The novel, non‐AT1, non‐AT2 angiotensin binding site is a yet unknown protein found in rodent and human brain membranes with pharmacological specificity and tissue distribution different from the type 1 and 2 angiotensin receptors and key enzymes involved in proteolytic processing of angiotensins. Here we report a summary of our recent studies indicating a correlation between the density of the novel binding site in primary neurons and neuronal cell death. 125 I‐Sar 1 , Ile 8 angiotensin II binding studies were carried out according to previously established procedures in mouse primary cortical neuronal membranes.
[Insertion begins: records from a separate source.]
(** * entcache: a read cache layered over a database driver

    A shallow embedding of the cache tiers (entry codec, LRU tier, Redis tier,
    multi-level composer), of the row recorder and repeater, and of the
    driver decorator ([Driver.Query], [Driver.optionsFromContext],
    [Driver.Stats]), followed by the properties of the specification that
    are settled on it.

    Conventions of the embedding.
    - A Go [error] is an [option error] ([None] is [nil]); a Go pair
      [(T, error)] is a [result T].
    - Mutable receivers are passed in and returned: a method
      [func (x *X) M(a) r] becomes [X_M a x : r * X].
    - [time.Now()] is read from an explicit argument [now]; instants and
      durations are integers (nanoseconds).
    - Libraries the package imports but does not contain (encoding/gob,
      hashstructure, the Redis client, database/sql rows, the wrapped
      driver) are interfaces: type classes whose instances are the
      implementations plugged in. *)

From Stdlib Require Import ZArith List String Bool Lia DecimalString.
From Stdlib.Strings Require Import Byte.
Import ListNotations.
Local Open Scope Z_scope.

Set Implicit Arguments.

(* ================================================================== *)
(** * Basic data *)
(* ================================================================== *)

(** Go error values. [ErrNotFound] and [errSkip] are the two sentinels the
    package declares; [ErrNoRows] is database/sql's; every other error
    value is an [Errorf] with its message. *)
Inductive error : Type :=
| ErrNotFound
| errSkip
| ErrNoRows
| Errorf (msg : string).

Definition error_eq_dec (a b : error) : {a = b} + {a <> b}.
Proof. decide equality; apply string_dec. Defined.

(** [err == ErrNotFound] *)
Definition is_ErrNotFound (e : error) : bool :=
  match e with ErrNotFound => true | _ => false end.

Inductive result (A : Type) : Type :=
| Ok (a : A)
| Err (e : error).
Arguments Ok {A} a.
Arguments Err {A} e.

(** [time.Time] and [time.Duration], in nanoseconds. *)
Definition Time := Z.
Definition Duration := Z.

(** [t.Add(d)] *)
Definition Time_Add (t : Time) (d : Duration) : Time := t + d.
(** [t.Before(u)] *)
Definition Time_Before (t u : Time) : bool := t <? u.

(** [driver.Value]: the dynamic types a driver hands out. A float is kept
    as its 64-bit pattern. *)
Inductive Value : Type :=
| VNil
| VInt64 (n : Z)
| VFloat64 (bits : Z)
| VBool (b : bool)
| VBytes (b : list byte)
| VString (s : string)
| VTime (t : Time).

Definition Value_eq_dec (a b : Value) : {a = b} + {a <> b}.
Proof.
  decide equality;
    try apply Z.eq_dec; try apply Bool.bool_dec; try apply string_dec.
  apply (list_eq_dec byte_eq_dec).
Defined.

(** [Key any]: the dynamic types of keys that occur in the package and its
    tests: the untyped [nil] (no key), the [uint64] of the default hasher,
    an [int], a [string]. *)
Inductive Key : Type :=
| KNil
| KUint64 (n : Z)
| KInt (n : Z)
| KString (s : string).

Definition Key_eq_dec (a b : Key) : {a = b} + {a <> b}.
Proof. decide equality; try apply Z.eq_dec; apply string_dec. Defined.

Definition Key_eqb (a b : Key) : bool :=
  if Key_eq_dec a b then true else false.

(** [opts.key == nil] *)
Definition Key_is_nil (k : Key) : bool :=
  match k with KNil => true | _ => false end.

(** [fmt.Sprint(k)] *)
Definition Sprint (k : Key) : string :=
  match k with
  | KNil => "<nil>"
  | KUint64 n => NilZero.string_of_int (Z.to_int n)
  | KInt n => NilZero.string_of_int (Z.to_int n)
  | KString s => s
  end.

(** [Entry]: the column names and the rows of raw values of one query. *)
Record Entry : Type := mkEntry {
  Columns : list string;
  Values : list (list Value)
}.

Definition Entry_eq_dec (a b : Entry) : {a = b} + {a <> b}.
Proof.
  decide equality.
  - apply (list_eq_dec (list_eq_dec Value_eq_dec)).
  - apply (list_eq_dec string_dec).
Defined.

(** [&Entry{}] *)
Definition Entry_zero : Entry := mkEntry [] [].

(* ================================================================== *)
(** * Entry codec *)
(* ================================================================== *)

(** The anonymous struct [{C []string; V [][]driver.Value}] that is put on
    the wire. *)
Record wire : Type := mkWire {
  C : list string;
  V : list (list Value)
}.

Definition wire_eq_dec (a b : wire) : {a = b} + {a <> b}.
Proof.
  decide equality.
  - apply (list_eq_dec (list_eq_dec Value_eq_dec)).
  - apply (list_eq_dec string_dec).
Defined.

(** encoding/gob, as the codec uses it:
    [gob.NewEncoder(&buf).Encode(entry)] and
    [gob.NewDecoder(bytes.NewBuffer(buf)).Decode(&entry)]. *)
Class Gob : Type := {
  gob_Encode : wire -> result (list byte);
  gob_Decode : list byte -> result wire
}.

(** [Entry.MarshalBinary] *)
Definition MarshalBinary {G : Gob} (e : Entry) : result (list byte) :=
  let entry := mkWire (Columns e) (Values e) in
  match gob_Encode entry with
  | Err err => Err err
  | Ok buf => Ok buf
  end.

(** [Entry.UnmarshalBinary]: the receiver is left as it was when the
    decoder fails. *)
Definition UnmarshalBinary {G : Gob} (buf : list byte) (e : Entry)
  : option error * Entry :=
  match gob_Decode buf with
  | Err err => (Some err, e)
  | Ok entry =>
      let e1 := mkEntry (Columns e) (V entry) in
      let e2 := mkEntry (C entry) (Values e1) in
      (None, e2)
  end.

(* ================================================================== *)
(** * The bounded store under the LRU tier *)
(* ================================================================== *)

(** Modelled from the spec: the bounded least-recently-used store that the
    LRU tier embeds (its type, [lru.Cache], is imported; its code is not
    part of the package). The spec gives: keyed by [Key]; a capacity of
    zero is unbounded; beyond a non-zero capacity the least recently used
    element is evicted, so that with a negative capacity every add is
    discarded. The elements are kept most recently used first. *)
Module lru.
Section Cache.
Context {A : Type}.

Record Cache : Type := mkCache {
  MaxEntries : Z;
  ll : list (Key * A)
}.

Definition New (maxEntries : Z) : Cache := mkCache maxEntries [].

Fixpoint find (k : Key) (l : list (Key * A)) : option A :=
  match l with
  | [] => None
  | (k', v) :: l' => if Key_eqb k k' then Some v else find k l'
  end.

Fixpoint unlink (k : Key) (l : list (Key * A)) : list (Key * A) :=
  match l with
  | [] => []
  | (k', v) :: l' =>
      if Key_eqb k k' then unlink k l' else (k', v) :: unlink k l'
  end.

Definition Len (c : Cache) : Z := Z.of_nat (List.length (ll c)).

Definition RemoveOldest (c : Cache) : Cache :=
  mkCache (MaxEntries c) (removelast (ll c)).

Definition Add (k : Key) (v : A) (c : Cache) : Cache :=
  match find k (ll c) with
  | Some _ => mkCache (MaxEntries c) ((k, v) :: unlink k (ll c))
  | None =>
      let c1 := mkCache (MaxEntries c) ((k, v) :: ll c) in
      if negb (MaxEntries c1 =? 0) && (MaxEntries c1 <? Len c1)
      then RemoveOldest c1
      else c1
  end.

Definition Get (k : Key) (c : Cache) : option A * Cache :=
  match find k (ll c) with
  | Some v => (Some v, mkCache (MaxEntries c) ((k, v) :: unlink k (ll c)))
  | None => (None, c)
  end.

Definition Remove (k : Key) (c : Cache) : Cache :=
  mkCache (MaxEntries c) (unlink k (ll c)).

(** What the store holds under [k], without touching the recency order. *)
Definition peek (k : Key) (c : Cache) : option A := find k (ll c).
End Cache.
Arguments Cache : clear implicits.
End lru.

(* ================================================================== *)
(** * Cache tiers *)
(* ================================================================== *)

(** [AddGetDeleter]: the interface of a tier. The state of the tier is
    threaded; [now] is the instant [time.Now()] returns during the call.
    The context argument serves cancellation only and is left out. *)
Class AddGetDeleter (S : Type) : Type := {
  Del : Time -> Key -> S -> option error * S;
  Add : Time -> Key -> Entry -> Duration -> S -> option error * S;
  Get : Time -> Key -> S -> result Entry * S
}.

(** ** LRU tier *)

(** [entry]: an [Entry] with its expiry. *)
Record entry : Type := mk_entry {
  entry_Entry : Entry;
  expiry : Time
}.

(** The dynamic types of the values found in the store: [*Entry], [*entry],
    or anything else (the store is an exported field of the tier). *)
Inductive cached : Type :=
| ptrEntry (e : Entry)
| ptr_entry (e : entry)
| unexpected (tyname : string).

(** [LRU]: the embedded [*lru.Cache] (the mutex guards concurrent use, which
    is not modelled). *)
Definition LRU : Type := lru.Cache cached.

(** [NewLRU] *)
Definition NewLRU (maxEntries : Z) : LRU := lru.New maxEntries.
Unmasking of the novel angiotensin binding site was carried out by 10 μM p‐chloromercuribenzoic acid (PCMB) in the presence of 10 μM PD123319 and 1 μM ZD7155 (AT1 & AT2 receptor antagonists). 12 in‐vitro‐day‐old primary neurons were challenged in three in vitro models of apoptosis (oxygen‐glucose deprivation for 3 hr, exposure to sodium azide (3 mM) or NMDA (0.5 mM) for 30 min in glucose free EBSS) followed by 24 hr recovery in normal medium. Density of the novel angiotensin binding site in neuronal membranes was estimated by saturation binding assays. The results indicated that the number of novel angiotensin binding sites was significantly elevated in neuronal membranes from all treatment groups, where the viability of neurons was significantly decreased. Supported by TTUHSC SOP start‐up funds to VTK.